A Multi-Model Learning Approach for Early Identification of Obesity Risk from Lifestyle Factors

E Tharun; K Bhaskar

doi:10.64751/

Authors

E Tharun Author
K Bhaskar Author

DOI:

https://doi.org/10.64751/

Keywords:

Obesity, machine learning, stacking, explainable AI

Abstract

Obesity is still a major public health problem around the world, and correct risk classification is needed to help people get help early and avoid long-term problems. The study uses the UCI Machine Learning Repository dataset, which has information about eating habits, physical exercise, and anthropometric measurements. It gives a wide range of examples of how people live their lives. The suggested method uses StandardScaler to normalize the data, RFECV with Logistic Regression to choose the features, and SMOTENC to resample classes that aren't balanced. Stratified 5- Fold Cross-Validation is used to measure how well the method works. Adaboost, Perceptron, GaussianNB, SGD, SVM, KNN, MLP, Decision Tree, ExtraTrees, BaggingClassifier, RandomForest, GradientBoosting, LogisticRegressionCV, XGBoost, and LightGBM are some of the algorithms that are used.

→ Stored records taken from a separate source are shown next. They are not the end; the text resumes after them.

(** The Job of the workload, with this many pods that succeeded and failed. *)
Definition job (succeeded failed : Z) : Job :=
  let j := with_owner running (BuildWorkerJob running "http://sim" template) in
  {| jb_Namespace := jb_Namespace j; jb_Name := jb_Name j; jb_Owner := jb_Owner j;
     jb_BackoffLimit := jb_BackoffLimit j; jb_Labels := jb_Labels j;
     jb_RestartPolicy := jb_RestartPolicy j; jb_ContainerName := jb_ContainerName j;
     jb_Image := jb_Image j; jb_Env := jb_Env j; jb_Succeeded := succeeded; jb_Failed := failed;
     jb_Conditions := [] |}.

Definition world (o : GPUWorkload) (js : list Job) : @World cluster Simulator :=
  {| wo_api := {| cl_server := SmallServer.init [o]; cl_jobs := js |}; wo_sim := SimExample.s1;
     wo_log := [] |}.
Definition ensured : World * option error :=
  ensureWorkerJob r "http://sim" template scheduled (world scheduled []).
Definition synced (js : list Job) : World * Result bool :=
  syncWorkloadPhaseFromWorkerJob r running (world running js).
End JobExample.

Section examples.
Import SmallServer JobServer ReconcileExample JobExample.

Lemma read_as_world o js : read_as (JobExample.world o js) o o.
Proof. split_and!; [|done|done]. apply lookup_insert_eq. Qed.

Lemma worker_job_exact_witness :
  ensured.2 = None ∧
  (∃ created, cl_jobs (wo_api ensured.1) = created ∧ ∃ j, created = [j] ∧ job_of "http://sim" scheduled j) ∧
  ∃ after, sv_history (cl_server (wo_api ensured.1)) = [StatusWrite scheduled after] ∧
    phase_of after = GPUWorkloadPhaseRunning.
Proof.
  assert (ensured.2 = None) as He by (by vm_compute). split; [exact He|].
  destruct (worker_job_exact r "http://sim" template scheduled (JobExample.world scheduled [])
    ensured.1 ensured.2 (read_as_world _ _) (surjective_pairing ensured))
    as (_ & (created & Hc & Hj) & Hw).
  rewrite He in Hj, Hw. split.
  - destruct Hj as [Hj|[_ []]]; [|discriminate]. by exists created.
  - destruct Hw as [[_ Hp]|(after & Hh & Hp & _)]; [by vm_compute in Hp|]. by exists after.
Defined.

Lemma job_outcome_exact_witness :
  (synced [job 1 0]).2 = Ok true ∧
  end_written running GPUWorkloadPhaseSucceeded (JobExample.world running [job 1 0])
    (synced [job 1 0]).1.
Proof.
  pose proof (job_outcome_exact r running (JobExample.world running [job 1 0])
    (synced [job 1 0]).1 (synced [job 1 0]).2 (read_as_world _ _)
    (surjective_pairing (synced [job 1 0]))) as Hs.
  destruct (proj1 Hs GPUWorkloadPhaseSucceeded (job_succeeded (job 1 0) (Z.le_refl 1)))
    as [(e & He & _)|(Hres & Hw & _)].
  - exfalso. vm_compute in He. discriminate He.
  - split; [exact Hres|exact Hw].
Defined.

(** With a backoff limit the Job controller retries failed pods; the workload is marked Failed at the
    first of them. *)
Example retried_job_reported_failed :
  jb_BackoffLimit (job 0 1) = 3 ∧
  (λ x, match x with StatusWrite _ after => phase_of after | _ => PhaseNone end)
    <$> sv_history (cl_server (wo_api (synced [job 0 1]).1)) = [GPUWorkloadPhaseFailed].
Proof. by vm_compute. Qed.

(** A Running workload whose Job is gone stays Running, and the result says that its phase was brought
    up to date. *)
Example missing_job_left_running :
  (synced []).2 = Ok true ∧ sv_history (cl_server (wo_api (synced []).1)) = [].
Proof. by vm_compute. Qed.
End examples.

There is also a proposed Stacking model that uses ensemble learning and LIME to give local, model-agnostic explanations of individual predictions. In addition, to further enhance robustness and interpretability, an Extended Voting ensemble combining Gradient Boosting Classifier, XGB Classifier, LGBM Classifier and CatBoost Classifier is reserved as an extension with SHAP-based global explanations and deployment via a Flask framework. With 99.3% accuracy, a perfect ROC-AUC, and relatively high precision, recall, and F1-score, the combined pipeline does a great job of classifying data.